Every line below from the one containing "mkPackGuard started false false)." through the one containing "match ops with" must be transcribed exactly. Omit all lines outside that stretch.

-- Records supplied follows --

(* ===== verification/Metrics.v ===== *)
(** * Metrics (src/metrics.rs)

    Counters, gauges and histograms as what has been counted and observed;
    [PackGuard] as the life of one pack response. Encoding them as text belongs
    to the metrics crate. *)
From S2P Require Import Prelude Str Protocol Api Json Records.

Local Open Scope string_scope.

(** A family of metrics by the value of its one label: [get_or_create] starts
    a missing one at its default. *)
Notation Family A := (gmap string A).
(** A histogram, by its observations, latest first. *)
Notation Histogram := (list N).

Definition family_update {A} (d : A) (label : string) (f : A -> A) (m : Family A) : Family A :=
  <[label := f (default d (m !! label))]> m.

Module Metrics.

Record t := mk {
  blob_hits : N;
  blob_uploads : N;
  blob_pack_uploads : N;
  action_hits : N;
  action_batches : N;
  action_misses : N;
  action_commits : N;
  pack_requests : Family N;
  pack_in_flight : Z;
  pack_blobs : Family N;
  pack_bytes : Family N;
  pack_duration : Family Histogram;
  pack_time_to_first_byte : Histogram;
  pack_metadata_query_duration : Family Histogram;
  pack_storage_gets : Family N;
  pack_storage_get_duration : Family Histogram;
  database_pool_connections : Family Z;
  database_pool_max_connections : Z;
}.

Definition new : t := mk 0 0 0 0 0 0 0 ∅ 0 ∅ ∅ ∅ [] ∅ ∅ ∅ ∅ 0.

(** A counter is an atomic [u64], which wraps. *)
Definition inc_by (n : N) (counter : N) : N := u64_add counter n.
Definition count (label : string) (n : N) : Family N -> Family N :=
  family_update 0%N label (inc_by n).
Definition observe (label : string) (duration : N) : Family Histogram -> Family Histogram :=
  family_update [] label (cons duration).

Definition inc_blob_hit (m : t) : t :=
  mk (inc_by 1 (blob_hits m)) (blob_uploads m) (blob_pack_uploads m) (action_hits m)
    (action_batches m) (action_misses m) (action_commits m) (pack_requests m) (pack_in_flight m)
    (pack_blobs m) (pack_bytes m) (pack_duration m) (pack_time_to_first_byte m)
    (pack_metadata_query_duration m) (pack_storage_gets m) (pack_storage_get_duration m)
    (database_pool_connections m) (database_pool_max_connections m).

Definition inc_blob_upload (m : t) : t :=
  mk (blob_hits m) (inc_by 1 (blob_uploads m)) (blob_pack_uploads m) (action_hits m)
    (action_batches m) (action_misses m) (action_commits m) (pack_requests m) (pack_in_flight m)
    (pack_blobs m) (pack_bytes m) (pack_duration m) (pack_time_to_first_byte m)
    (pack_metadata_query_duration m) (pack_storage_gets m) (pack_storage_get_duration m)
    (database_pool_connections m) (database_pool_max_connections m).

Definition inc_action_batch (hits misses : N) (m : t) : t :=
  mk (blob_hits m) (blob_uploads m) (blob_pack_uploads m) (inc_by hits (action_hits m))
    (inc_by 1 (action_batches m)) (inc_by misses (action_misses m)) (action_commits m)
    (pack_requests m) (pack_in_flight m)
    (pack_blobs m) (pack_bytes m) (pack_duration m) (pack_time_to_first_byte m)
    (pack_metadata_query_duration m) (pack_storage_gets m) (pack_storage_get_duration m)
    (database_pool_connections m) (database_pool_max_connections m).

Definition inc_blob_pack_upload (blobs : N) (m : t) : t :=
  mk (blob_hits m) (blob_uploads m) (inc_by 1 (blob_pack_uploads m)) (action_hits m)
    (action_batches m) (action_misses m) (action_commits m) (pack_requests m) (pack_in_flight m)
    (count "uploaded" blobs (pack_blobs m)) (pack_bytes m) (pack_duration m)
    (pack_time_to_first_byte m) (pack_metadata_query_duration m) (pack_storage_gets m)
    (pack_storage_get_duration m) (database_pool_connections m) (database_pool_max_connections m).

Definition inc_action_hit (m : t) : t :=
  mk (blob_hits m) (blob_uploads m) (blob_pack_uploads m) (inc_by 1 (action_hits m))
    (action_batches m) (action_misses m) (action_commits m) (pack_requests m) (pack_in_flight m)
    (pack_blobs m) (pack_bytes m) (pack_duration m) (pack_time_to_first_byte m)
    (pack_metadata_query_duration m) (pack_storage_gets m) (pack_storage_get_duration m)
    (database_pool_connections m) (database_pool_max_connections m).

Definition inc_action_miss (m : t) : t :=
  mk (blob_hits m) (blob_uploads m) (blob_pack_uploads m) (action_hits m)
    (action_batches m) (inc_by 1 (action_misses m)) (action_commits m) (pack_requests m)
    (pack_in_flight m) (pack_blobs m) (pack_bytes m) (pack_duration m) (pack_time_to_first_byte m)
    (pack_metadata_query_duration m) (pack_storage_gets m) (pack_storage_get_duration m)
    (database_pool_connections m) (database_pool_max_connections m).

Definition inc_action_commit (m : t) : t :=
  mk (blob_hits m) (blob_uploads m) (blob_pack_uploads m) (action_hits m)
    (action_batches m) (action_misses m) (inc_by 1 (action_commits m)) (pack_requests m)
    (pack_in_flight m) (pack_blobs m) (pack_bytes m) (pack_duration m) (pack_time_to_first_byte m)
    (pack_metadata_query_duration m) (pack_storage_gets m) (pack_storage_get_duration m)
    (database_pool_connections m) (database_pool_max_connections m).

Definition observe_pack_metadata_query (outcome : string) (duration : N) (m : t) : t :=
  mk (blob_hits m) (blob_uploads m) (blob_pack_uploads m) (action_hits m)
    (action_batches m) (action_misses m) (action_commits m) (pack_requests m) (pack_in_flight m)
    (pack_blobs m) (pack_bytes m) (pack_duration m) (pack_time_to_first_byte m)
    (observe outcome duration (pack_metadata_query_duration m)) (pack_storage_gets m)
    (pack_storage_get_duration m) (database_pool_connections m) (database_pool_max_connections m).

Definition observe_pack_storage_get (outcome : string) (duration : N) (m : t) : t :=
  mk (blob_hits m) (blob_uploads m) (blob_pack_uploads m) (action_hits m)
    (action_batches m) (action_misses m) (action_commits m) (pack_requests m) (pack_in_flight m)
    (pack_blobs m) (pack_bytes m) (pack_duration m) (pack_time_to_first_byte m)
    (pack_metadata_query_duration m) (count outcome 1 (pack_storage_gets m))
    (observe outcome duration (pack_storage_get_duration m))
    (database_pool_connections m) (database_pool_max_connections m).

(** ** The connection pool *)

Definition i64_max : Z := 2 ^ 63 - 1.

(** [i64::saturating_sub] *)
Definition i64_saturating_sub (a b : Z) : Z := Z.max (- 2 ^ 63) (Z.min i64_max (a - b)).

Definition set_database_pool (stats : PoolStats) (m : t) : t :=
  let idle := if (Z.of_N (pool_idle stats) <=? i64_max)%Z then Z.of_N (pool_idle stats)
              else i64_max in
  let in_use := Z.max (i64_saturating_sub (Z.of_N (pool_open stats)) idle) 0 in
  mk (blob_hits m) (blob_uploads m) (blob_pack_uploads m) (action_hits m)
    (action_batches m) (action_misses m) (action_commits m) (pack_requests m) (pack_in_flight m)
    (pack_blobs m) (pack_bytes m) (pack_duration m) (pack_time_to_first_byte m)
    (pack_metadata_query_duration m) (pack_storage_gets m) (pack_storage_get_duration m)
    (<["in_use" := in_use]> (<["idle" := idle]> (database_pool_connections m)))
    (Z.of_N (pool_max stats)).

(** ** Pack responses *)

Definition set_packs (requests : Family N) (in_flight : Z) (blobs bytes : Family N)
    (duration : Family Histogram) (first_byte : Histogram) (m : t) : t :=
  mk (blob_hits m) (blob_uploads m) (blob_pack_uploads m) (action_hits m)
    (action_batches m) (action_misses m) (action_commits m) requests in_flight
    blobs bytes duration first_byte
    (pack_metadata_query_duration m) (pack_storage_gets m) (pack_storage_get_duration m)
    (database_pool_connections m) (database_pool_max_connections m).

(** [PackGuard]; the metrics it points to are the state. *)
Record PackGuard := mkPackGuard {
  started : N;
  finished : bool;
  first_byte_recorded : bool;
}.

Definition start_pack (started requested_blobs requested_bytes missing_blobs : N) (m : t)
  : t * PackGuard :=
  (set_packs (pack_requests m) (pack_in_flight m + 1)
     (count "missing" missing_blobs (count "requested" requested_blobs (pack_blobs m)))
     (count "requested" requested_bytes (pack_bytes m)) (pack_duration m)
     (pack_time_to_first_byte m) m,
   mkPackGuard started false false).

Definition record_first_byte (now : N) (w : t * PackGuard) : t * PackGuard :=
  let '(m, g) := w in
  if first_byte_recorded g then (m, g)
  else
    (set_packs (pack_requests m) (pack_in_flight m) (pack_blobs m) (pack_bytes m)
       (pack_duration m) ((now - started g)%N :: pack_time_to_first_byte m) m,
     mkPackGuard (started g) (finished g) true).

Definition add_served_bytes (n : N) (w : t * PackGuard) : t * PackGuard :=
  let '(m, g) := w in
  (set_packs (pack_requests m) (pack_in_flight m) (pack_blobs m)
     (count "served" n (pack_bytes m)) (pack_duration m) (pack_time_to_first_byte m) m, g).

Definition blob_served (w : t * PackGuard) : t * PackGuard :=
  let '(m, g) := w in
  (set_packs (pack_requests m) (pack_in_flight m) (count "served" 1 (pack_blobs m))
     (pack_bytes m) (pack_duration m) (pack_time_to_first_byte m) m, g).

Definition finish (outcome : string) (now : N) (w : t * PackGuard) : t * PackGuard :=
  let '(m, g) := w in
  if finished g then (m, g)
  else
    (set_packs (count outcome 1 (pack_requests m)) (pack_in_flight m - 1) (pack_blobs m)
       (pack_bytes m) (observe outcome (now - started g)%N (pack_duration m))
       (pack_time_to_first_byte m) m,
     mkPackGuard (started g) true (first_byte_recorded g)).

Definition complete (now : N) (w : t * PackGuard) : t * PackGuard := finish "completed" now w.
Definition error (now : N) (w : t * PackGuard) : t * PackGuard := finish "error" now w.

(** [Drop for PackGuard] *)
Definition drop (now : N) (w : t * PackGuard) : t :=
  (if finished w.2 then w else finish "cancelled" now w).1.

(** What a response stream may do with its guard. *)
Inductive GuardOp :=
  | RecordFirstByte (now : N) | AddServedBytes (n : N) | BlobServed
  | CompleteAt (now : N) | ErrorAt (now : N).

Definition guard_op (op : GuardOp) (w : t * PackGuard) : t * PackGuard :=
  match op with
  | RecordFirstByte now => record_first_byte now w
  | AddServedBytes n => add_served_bytes n w
  | BlobServed => blob_served w
  | CompleteAt now => complete now w
  | ErrorAt now => error now w
  end.

(** ** Theorems *)

(** The outcome that counts: the first one reported, or the drop. *)
Fixpoint outcome (ops : list GuardOp) : string :=
  match ops with
  | [] => "cancelled"
  | CompleteAt _ :: _ => "completed"
  | ErrorAt _ :: _ => "error"
  | _ :: ops => outcome ops
  end.

Definition reports (op : GuardOp) : bool :=
  match op with CompleteAt _ | ErrorAt _ => true | _ => false end.

(** The fields an outcome is counted in. *)
Definition outcomes (m : t) : Z * Family N * Family Histogram :=
  (pack_in_flight m, pack_requests m, pack_duration m).

Lemma guard_op_quiet op w :
  finished w.2 = true \/ reports op = false ->
  finished (guard_op op w).2 = finished w.2 /\ outcomes (guard_op op w).1 = outcomes w.1.
Proof.
  destruct w as [m g]. cbn. intros Hq. destruct op; cbn in *; try done;
    unfold record_first_byte, complete, error, finish;
    [by destruct (first_byte_recorded g)|..]; (destruct Hq as [Hf|]; [|done]); rewrite Hf; cbn; by rewrite Hf.
Qed.

Lemma guard_finished ops w :
  finished w.2 = true ->
  let w' := fold_left (fun w op => guard_op op w) ops w in
  finished w'.2 = true /\ outcomes w'.1 = outcomes w.1.
Proof.
  revert w; induction ops as [|op ops IH]; intros w Hf; [done|]. cbn [fold_left].
  destruct (guard_op_quiet op w) as [Hf' Ho]; [by left|]. rewrite Hf in Hf'.
  destruct (IH _ Hf') as [H1 H2]. cbn zeta in *. by rewrite H2.
Qed.

Lemma guard_unfinished ops w now :
  finished w.2 = false ->
  exists duration,
    outcomes (drop now (fold_left (fun w op => guard_op op w) ops w)) =
      (pack_in_flight w.1 - 1, count (outcome ops) 1 (pack_requests w.1),
       observe (outcome ops) duration (pack_duration w.1))%Z.
Proof.
  revert w; induction ops as [|op ops IH]; intros w Hf.
  { destruct w as [m g]. cbn in *. unfold drop, finish. cbn. rewrite Hf. by eexists. }
  cbn [fold_left]. destruct (reports op) eqn:Hr.
  - assert (exists duration, finished (guard_op op w).2 = true /\
      outcomes (guard_op op w).1 =
        (pack_in_flight w.1 - 1, count (outcome (op :: ops)) 1 (pack_requests w.1),
         observe (outcome (op :: ops)) duration (pack_duration w.1))%Z) as (duration & Hf' & Ho).
    { destruct w as [m g]. cbn in Hf. destruct op; try done; cbn;
        unfold complete, error, finish; rewrite Hf; by eexists. }
    exists duration. destruct (guard_finished ops _ Hf') as [H1 H2]. cbn zeta in *.
    unfold drop. by rewrite H1, H2.
  - destruct (guard_op_quiet op w) as [Hf' Ho]; [by right|]. rewrite Hf in Hf'.
    destruct (IH _ Hf') as [duration Hd]. exists duration. rewrite Hd.
    unfold outcomes in Ho. injection Ho as -> -> ->. by destruct op.
Qed.

(** Whatever a pack response does before its stream ends or is dropped, it
    is counted exactly once: under the first outcome it reports, or as
    cancelled if it reports none, with one duration; and the number of packs in
    flight is back to what it was before it started. *)
Theorem pack_counted_once m started_at blobs requested missing ops now :
  exists duration,
    let m' := drop now (fold_left (fun w op => guard_op op w) ops
                (start_pack started_at blobs requested missing m)) in
    pack_in_flight m' = pack_in_flight m /\
    pack_requests m' = count (outcome ops) 1 (pack_requests m) /\
    pack_duration m' = observe (outcome ops) duration (pack_duration m).
Proof.
  destruct (guard_unfinished ops (start_pack started_at blobs requested missing m) now eq_refl)
    as [duration Hd].
  exists duration. cbn zeta. unfold outcomes in Hd. injection Hd as -> -> ->. cbn.
  split; [lia|done].
Qed.

(** The pool gauges never go negative or past an [i64], whatever the two
    counts read apart say, and when they agree idle and in-use connections add
    up to the open ones. *)
Theorem database_pool_gauges stats m
    (Hopen : (pool_open stats < 2 ^ 32)%N) :
  exists idle in_use,
    database_pool_connections (set_database_pool stats m) !! "idle" = Some idle /\
    database_pool_connections (set_database_pool stats m) !! "in_use" = Some in_use /\
    (0 <= idle <= i64_max)%Z /\ (0 <= in_use <= Z.of_N (pool_open stats))%Z /\
    ((pool_idle stats <= pool_open stats)%N -> (idle + in_use = Z.of_N (pool_open stats))%Z).
Proof.
  unfold set_database_pool. cbn [database_pool_connections].
  eexists _, _. rewrite lookup_insert_ne, !lookup_insert_eq by done. split; [done|]. split; [done|].
  unfold i64_saturating_sub, i64_max in *. change (2 ^ 63)%Z with 9223372036854775808%Z.
  change (2 ^ 32)%N with 4294967296%N in Hopen.
  destruct (Z.leb_spec (Z.of_N (pool_idle stats)) (9223372036854775808 - 1)); lia.
Qed.

End Metrics.

Lemma database_pool_gauges_witness :
  exists idle in_use,
    Metrics.database_pool_connections (Metrics.set_database_pool (mkPoolStats 10 7 3) Metrics.new)
      !! "idle" = Some idle /\ (idle + in_use = 7)%Z.
Proof.
  destruct (Metrics.database_pool_gauges (mkPoolStats 10 7 3) Metrics.new)
    as (idle & in_use & Hidle & _ & _ & _ & Hsum); [reflexivity|].
  exists idle, in_use. split; [exact Hidle|]. apply Hsum. vm_compute. discriminate.
Defined.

-- Records supplied concluded --

- [Response to this exercise]
   mkPackGuard started false false).

Definition record_first_byte (now : N) (w : t * PackGuard) : t * PackGuard :=
  let '(m, g) := w in
  if first_byte_recorded g then (m, g)
  else
    (set_packs (pack_requests m) (pack_in_flight m) (pack_blobs m) (pack_bytes m)
       (pack_duration m) ((now - started g)%N :: pack_time_to_first_byte m) m,
     mkPackGuard (started g) (finished g) true).

Definition add_served_bytes (n : N) (w : t * PackGuard) : t * PackGuard :=
  let '(m, g) := w in
  (set_packs (pack_requests m) (pack_in_flight m) (pack_blobs m)
     (count "served" n (pack_bytes m)) (pack_duration m) (pack_time_to_first_byte m) m, g).

Definition blob_served (w : t * PackGuard) : t * PackGuard :=
  let '(m, g) := w in
  (set_packs (pack_requests m) (pack_in_flight m) (count "served" 1 (pack_blobs m))
     (pack_bytes m) (pack_duration m) (pack_time_to_first_byte m) m, g).

Definition finish (outcome : string) (now : N) (w : t * PackGuard) : t * PackGuard :=
  let '(m, g) := w in
  if finished g then (m, g)
  else
    (set_packs (count outcome 1 (pack_requests m)) (pack_in_flight m - 1) (pack_blobs m)
       (pack_bytes m) (observe outcome (now - started g)%N (pack_duration m))
       (pack_time_to_first_byte m) m,
     mkPackGuard (started g) true (first_byte_recorded g)).

Definition complete (now : N) (w : t * PackGuard) : t * PackGuard := finish "completed" now w.
Definition error (now : N) (w : t * PackGuard) : t * PackGuard := finish "error" now w.

(** [Drop for PackGuard] *)
Definition drop (now : N) (w : t * PackGuard) : t :=
  (if finished w.2 then w else finish "cancelled" now w).1.

(** What a response stream may do with its guard. *)
Inductive GuardOp :=
  | RecordFirstByte (now : N) | AddServedBytes (n : N) | BlobServed
  | CompleteAt (now : N) | ErrorAt (now : N).

Definition guard_op (op : GuardOp) (w : t * PackGuard) : t * PackGuard :=
  match op with
  | RecordFirstByte now => record_first_byte now w
  | AddServedBytes n => add_served_bytes n w
  | BlobServed => blob_served w
  | CompleteAt now => complete now w
  | ErrorAt now => error now w
  end.

(** ** Theorems *)

(** The outcome that counts: the first one reported, or the drop. *)
Fixpoint outcome (ops : list GuardOp) : string :=
  match ops with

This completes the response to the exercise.